▶ **Recorded data**
Lemma isolated_put s0 s rc s1 w epoch r s2 e :
  steady s0 -> bridge_ok (bridge s0) -> micros s0 s -> micros s0 s1 ->
  probed s (Ok rc) s1 -> pr_pending rc = None -> pr_owner_epoch rc = owner_epoch (ae_binding e) ->
  applied_change (Revoke epoch) (set_world w s1) (Ok r) s2 -> micros s0 s2 ->
  actual_owner_binding (authority (ctl s2)) = None ->
  retained_owner_binding (authority (ctl s2)) = None ->
  micros s0 (set_ctl (on_authority (with_isolated e) (ctl s2)) s2).
Proof.
  intros H0 Hok Hm Hm1 Hp Hn He Ha Hm2 Ho Hr.
  pose proof (revoked_weaker _ _ _ _ Ha) as (_ & _ & _ & _ & We'). destruct r.
  destruct (probed_receipt s rc s1) as (b1 & -> & _ & (_ & _ & Wp & _ & We) & _);
    [by eapply micros_bridge|done|].
  assert (Hb : bridge_ok (bridge (set_world w s1))).
  { eapply micros_bridge; [exact H0|done|]. by apply micros_world. }
  destruct (revoked_empty _ _ _ Hb (Wp (pending_receipt b1 Hn)) Ha Ho Hr) as (? & ? & ?).
  apply micros_put; [done|]. apply as_isolated; try done. simpl in *. lia.
Qed.

Lemma isolate_stepping request expected : stepping (op_isolate_committed request expected).
Proof.
  intros s0 s H0 Hok Hm. unfold op_isolate_committed. request_paths; [done| |done|].
  - absent_facts. eapply (isolated_put s0 s a s' w); try done. by apply Z.eqb_eq, negb_false_iff.
  - absent_facts. eapply (isolated_put s0 s a s' (get_world s')); rewrite ?set_world_id; try done.
    by apply Z.eqb_eq, negb_false_iff.
Qed.

(** After a receipt without a candidate there is no record of one; a terminal record is that
    of the manager's last transaction. *)
Lemma candidate_gone rc a :
  pr_pending rc = None -> owner_candidate (reconcile_candidate rc a) = None.
Proof.
  intros Hp. unfold reconcile_candidate. destruct (owner_candidate a) as [record|] eqn:Ec; [|done].
  rewrite Hp. simpl. destruct (pr_last_transaction rc) as [l|]; [|done].
  destruct (bool_decide (r_transaction l = _)); [|done].
  by destruct (bool_decide (staged _ = _)), (bool_decide (r_phase l = Committed)).
Qed.

Lemma terminal_candidate rc a :
  owner_candidate (reconcile_terminal rc a) = owner_candidate a.
Proof.
  unfold reconcile_terminal. destruct (owner_terminal a) as [[record phase]|]; [|done]. simpl.
  by destruct (_ && _), (negb _).
Qed.

Lemma terminal_last rc a r phase :
  owner_terminal (reconcile_terminal rc a) = Some (r, phase) ->
  same_transaction (pr_last_transaction rc) (oa_transaction r) = true.
Proof.
  unfold reconcile_terminal. destruct (owner_terminal a) as [[record ph]|] eqn:Et; [|by rewrite Et].
  simpl. destruct (same_transaction (pr_last_transaction rc) (oa_transaction record)) eqn:Es; simpl; [|done].
  destruct (_ && _); simpl; rewrite ?Et; by intros [= -> ->].
Qed.

Lemma adopted_records rc a :
  owner_candidate (adopt_staged rc a) = owner_candidate a /\
  owner_terminal (adopt_staged rc a) = owner_terminal a.
Proof. unfold adopt_staged. destruct (staged a); [|done]. by destruct (_ && _). Qed.

(** The records of the reconciled authority are those before its receipts were displayed. *)
Lemma reconciled_records rc a :
  let b := reconcile_terminal rc (reconcile_candidate rc (with_receipt rc a)) in
  owner_candidate (reconcile_authority rc a) = owner_candidate b /\
  owner_terminal (reconcile_authority rc a) = owner_terminal b.
Proof.
  intros b. unfold reconcile_authority, raise_marks, reconcile_owner. fold b. simpl.
  set (a1 := with_owner_receipts _ _ b). by destruct (adopted_records rc a1) as [-> ->].
Qed.

Lemma last_revision (b : Bridge W Authorization) tx :
  bridge_ok b -> same_transaction (last_transaction b) tx = true ->
  revision tx <= highest_transaction_revision b.
Proof.
  intros Hb. unfold same_transaction. destruct (last_transaction b) as [l|] eqn:El; [|done].
  intros <-%bool_decide_eq_true. by apply (bo_last b Hb l El).
Qed.

Lemma cancelled_put s0 s rc s1 w e expected :
  steady s0 -> bridge_ok (bridge s0) -> micros s0 s -> micros s0 s1 ->
  probed s (Ok rc) s1 -> precommit_absent (ctl s1) rc e expected = true ->
  micros s0 (set_ctl (on_authority (fun a => raise_to e (with_cancelled e (with_staged None a))) (ctl s1))
               (set_world w s1)).
Proof.
  intros H0 Hok Hm Hm1 Hp Ha.
  destruct (probed_receipt s rc s1) as (b1 & -> & Hb1 & (_ & _ & _ & Hrev & _) & [_ [d Hd]]);
    [by eapply micros_bridge|done|].
  unfold precommit_absent in Ha. absent_facts.
  destruct (reconciled_records (receipt b1) (authority (ctl s))) as [E1 E2].
  apply (micros_authority s0 (set_world w s1)); [by apply micros_world|done|].
  change (ctl (set_world w s1)) with (ctl s1). simpl. apply as_cancelled; simpl in *.
  - by rewrite Hrev.
  - done.
  - rewrite Hd. simpl. rewrite E1, terminal_candidate. by apply candidate_gone.
  - done.
  - intros r phase Hr. rewrite Hd in Hr. simpl in Hr. rewrite E2 in Hr.
    apply terminal_last in Hr. apply last_revision in Hr; [|done]. lia.
Qed.

Lemma recover_stepping request expected : stepping (op_recover_precommit request expected).
Proof.
  intros s0 s H0 Hok Hm. unfold op_recover_precommit. request_paths.
  by eapply (cancelled_put s0 s _ s').
Qed.

(** *** Requests *)

Lemma reads_authority_fence request peer : only_reads (authority_fence request peer : TunioM unit).
Proof. unfold authority_fence. reads. Qed.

▶ **Description of the task**
Having found the line with "intros <-%bool_decide_eq_true. by", transcribe it and each line after it to the end of the entries, with no other lines.

▶ **Exercise output**
  intros <-%bool_decide_eq_true. by apply (bo_last b Hb l El).
Qed.

Lemma cancelled_put s0 s rc s1 w e expected :
  steady s0 -> bridge_ok (bridge s0) -> micros s0 s -> micros s0 s1 ->
  probed s (Ok rc) s1 -> precommit_absent (ctl s1) rc e expected = true ->
  micros s0 (set_ctl (on_authority (fun a => raise_to e (with_cancelled e (with_staged None a))) (ctl s1))
               (set_world w s1)).
Proof.
  intros H0 Hok Hm Hm1 Hp Ha.
  destruct (probed_receipt s rc s1) as (b1 & -> & Hb1 & (_ & _ & _ & Hrev & _) & [_ [d Hd]]);
    [by eapply micros_bridge|done|].
  unfold precommit_absent in Ha. absent_facts.
  destruct (reconciled_records (receipt b1) (authority (ctl s))) as [E1 E2].
  apply (micros_authority s0 (set_world w s1)); [by apply micros_world|done|].
  change (ctl (set_world w s1)) with (ctl s1). simpl. apply as_cancelled; simpl in *.
  - by rewrite Hrev.
  - done.
  - rewrite Hd. simpl. rewrite E1, terminal_candidate. by apply candidate_gone.
  - done.
  - intros r phase Hr. rewrite Hd in Hr. simpl in Hr. rewrite E2 in Hr.
    apply terminal_last in Hr. apply last_revision in Hr; [|done]. lia.
Qed.

Lemma recover_stepping request expected : stepping (op_recover_precommit request expected).
Proof.
  intros s0 s H0 Hok Hm. unfold op_recover_precommit. request_paths.
  by eapply (cancelled_put s0 s _ s').
Qed.

(** *** Requests *)

Lemma reads_authority_fence request peer : only_reads (authority_fence request peer : TunioM unit).
Proof. unfold authority_fence. reads. Qed.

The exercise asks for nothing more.